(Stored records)
····················

(** * Verification of kudu/scripts/upgrade.py

    A shallow embedding of the parcel upgrade script: the selection of the
    best upgrade candidate, the release-version extraction, the stage
    driver with its polling loop, and the cluster resolution.

    Strings are [Stdlib.Strings.String.string] (sequences of 8-bit
    characters); Python's [<] / [>] on strings is the lexicographic order
    [String.ltb].  The Cloudera Manager client is an interface
    ([CmApi]) over an abstract world; every call of the client and every
    line printed is recorded in a chronological log. *)

From Stdlib Require Import Bool Arith ZArith Lia List.
From Stdlib Require Import Ascii String DecimalString.
From Stdlib Require DecimalZ DecimalPos.
Import ListNotations.

Open Scope string_scope.
Open Scope list_scope.

(* ================================================================= *)
(** ** Python values used by the script *)

(** [raise Exception(msg)]. *)
Inductive exn : Type :=
| Exception (msg : string).

(** Outcome of a call: a value, or a raised exception. *)
Inductive Res (A : Type) : Type :=
| Ok (a : A)
| Raise (e : exn).
Arguments Ok {A} a.
Arguments Raise {A} e.

Definition bindR {A B : Type} (r : Res A) (k : A -> Res B) : Res B :=
  match r with
  | Ok a => k a
  | Raise e => Raise e
  end.

Notation "'let?' x ':=' c 'in' k" := (bindR c (fun x => k))
  (at level 10, x name, c at level 100, k at level 200).

(** [parcel.state]: the error list and the progress counters. *)
Record ParcelState : Type := mkParcelState {
  errors : list string;
  progress : Z;
  totalProgress : Z
}.

(** A parcel record as returned by the client. *)
Record Parcel : Type := mkParcel {
  product : string;
  version : string;
  stage : string;
  state : ParcelState
}.

(** A cluster handle. *)
Record Cluster : Type := mkCluster {
  name : string;
  displayName : string
}.

(** ["%s" % n] / ["%d" % n] for an integer. *)
Definition str_of_Z (n : Z) : string :=
  NilZero.string_of_int (Z.to_int n).

(** Truth value of a list: [if xs:]. *)
Definition truthy_list {A : Type} (xs : list A) : bool :=
  match xs with
  | [] => false
  | _ :: _ => true
  end.

(** Truth value of an optional string ([None] or a [str]): [if s:]. *)
Definition truthy_name (s : option string) : bool :=
  match s with
  | None => false
  | Some n => negb (n =? "")
  end.

(* ================================================================= *)
(** ** The regular expression of [get_release_version]

    [re.match("(\d+\.\d+\.\d+).*", full_version)]: a backtracking matcher
    anchored at the start of the string, with greedy quantifiers, for
    patterns made of single-character classes. *)

Inductive charset : Type :=
| Digit                (* \d *)
| Lit (c : ascii)      (* an escaped literal such as \. *)
| AnyChar.             (* .  : anything but a newline *)

Definition is_digit (c : ascii) : bool :=
  (("0" <=? c) && (c <=? "9"))%char.

Definition newline : ascii := ascii_of_nat 10.

Definition in_charset (cs : charset) (c : ascii) : bool :=
  match cs with
  | Digit => is_digit c
  | Lit l => Ascii.eqb l c
  | AnyChar => negb (Ascii.eqb c newline)
  end.

Inductive item : Type :=
| One (cs : charset)       (* cs  *)
| Plus (cs : charset)      (* cs+ *)
| Star (cs : charset).     (* cs* *)

(** Greedy [cs*]: take one more character when possible, and fall back
    to the continuation at the current position when the rest fails. *)
Fixpoint star {A : Type} (cs : charset) (s : string)
    (k : string -> option A) : option A :=
  match s with
  | String c s' =>
      if in_charset cs c then
        match star cs s' k with
        | Some r => Some r
        | None => k s
        end
      else k s
  | EmptyString => k s
  end.

Definition plus {A : Type} (cs : charset) (s : string)
    (k : string -> option A) : option A :=
  match s with
  | String c s' => if in_charset cs c then star cs s' k else None
  | EmptyString => None
  end.

Fixpoint match_items {A : Type} (items : list item) (s : string)
    (k : string -> option A) : option A :=
  match items with
  | [] => k s
  | One cs :: rest =>
      match s with
      | String c s' => if in_charset cs c then match_items rest s' k else None
      | EmptyString => None
      end
  | Plus cs :: rest => plus cs s (fun s' => match_items rest s' k)
  | Star cs :: rest => star cs s (fun s' => match_items rest s' k)
  end.

(** The capturing group [(\d+\.\d+\.\d+)] and what follows it, [.*]. *)
Definition release_group : list item :=
  [Plus Digit; One (Lit "."); Plus Digit; One (Lit "."); Plus Digit].

Definition release_tail : list item := [Star AnyChar].

(** [re.match(...)] followed by [match.group(1)]: the text between the
    start of the string and the position where the group ended. *)
Definition re_match_group1 (s : string) : option string :=
  match_items release_group s (fun after_group =>
    match_items release_tail after_group (fun _ =>
      Some (substring 0 (String.length s - String.length after_group) s))).

Definition get_release_version (full_version : string) : Res string :=
  match re_match_group1 full_version with
  | None =>
      Raise (Exception
        ("Could not get the release version from " ++ full_version ++ "."))
  | Some g => Ok g
  end.

Definition release_versions_match (parcel1 parcel2 : Parcel) : Res bool :=
  let? r1 := get_release_version (version parcel1) in
  let? r2 := get_release_version (version parcel2) in
  Ok (r1 =? r2).

(* ================================================================= *)
(** ** The external collaborators *)

(** The Cloudera Manager client and the clock, over a world [W] that the
    script does not own.  Every call may raise. *)
Class CmApi (W : Type) : Type := {
  api_get_cluster : string -> W -> Res Cluster * W;
  api_get_all_clusters : W -> Res (list Cluster) * W;
  cluster_get_all_parcels : Cluster -> W -> Res (list Parcel) * W;
  cluster_get_parcel : Cluster -> string -> string -> W -> Res Parcel * W;
  parcel_start_download : Parcel -> W -> Res unit * W;
  parcel_start_distribution : Parcel -> W -> Res unit * W;
  parcel_activate : Parcel -> W -> Res unit * W;
  time_sleep : Z -> W -> W
}.
(** * cfapi_shim: the Cloud Files bridge of FruitSalade

    A shallow embedding of [src/phase2/windows/cfapi_shim.cpp] (declared in
    [src/fruitsalade/windows/cfapi_shim.h]).  The shim is a thin layer over
    the Windows Cloud Files API: every public function builds a few structs
    and issues one or two platform calls.  The platform itself is not part of
    the repository, so a shim function is embedded as a finite program over
    platform calls ([Prog]); a platform is a handler that answers each call
    and threads its own state.  What a function submits to the platform is
    then read off the calls it issues, and what it returns is read off the
    result of running it against a handler. *)

From Stdlib Require Import ZArith List Bool Lia.
From Stdlib Require Import Strings.Byte.
Import ListNotations.
Local Open Scope Z_scope.

Set Implicit Arguments.

(** ** Machine integers

    The file is compiled for Windows only ([#ifdef _WIN32]), so [long],
    [int], [HRESULT] and [NTSTATUS] are 32-bit signed, [DWORD] is 32-bit
    unsigned, and [long long], [LONGLONG] are 64-bit signed. *)

Module Int.

Definition wrap_u (w : Z) (x : Z) : Z := x mod 2 ^ w.

Definition wrap_s (w : Z) (x : Z) : Z :=
  let u := x mod 2 ^ w in
  if u <? 2 ^ (w - 1) then u else u - 2 ^ w.

Definition u32 : Z -> Z := wrap_u 32.
Definition u64 : Z -> Z := wrap_u 64.
Definition s32 : Z -> Z := wrap_s 32.
Definition s64 : Z -> Z := wrap_s 64.

Definition in_s64 (x : Z) : Prop := - 2 ^ 63 <= x < 2 ^ 63.

End Int.

(** ** The platform's declarations used by the shim

    Constants and macros of the Windows SDK headers the source includes
    ([winerror.h], [winnt.h], [objbase.h], [cfapi.h]), with the values those
    headers give them.  Enumerations the shim only assigns are inductive
    types; flag words the shim combines with [|] are integers. *)

Module Win32.

Definition HRESULT := Z.
Definition NTSTATUS := Z.
Definition DWORD := Z.
Definition LONGLONG := Z.
Definition HANDLE := Z.
Definition WCHAR := Z.
Definition wstring := list WCHAR.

····················

* **Exercise details**
Pull every line containing "Import" from the entries above and copy it.

* **Task output**
From Stdlib Require Import Bool Arith ZArith Lia List.
From Stdlib Require Import Ascii String DecimalString.
Import ListNotations.
From Stdlib Require Import ZArith List Bool Lia.
From Stdlib Require Import Strings.Byte.
Import ListNotations.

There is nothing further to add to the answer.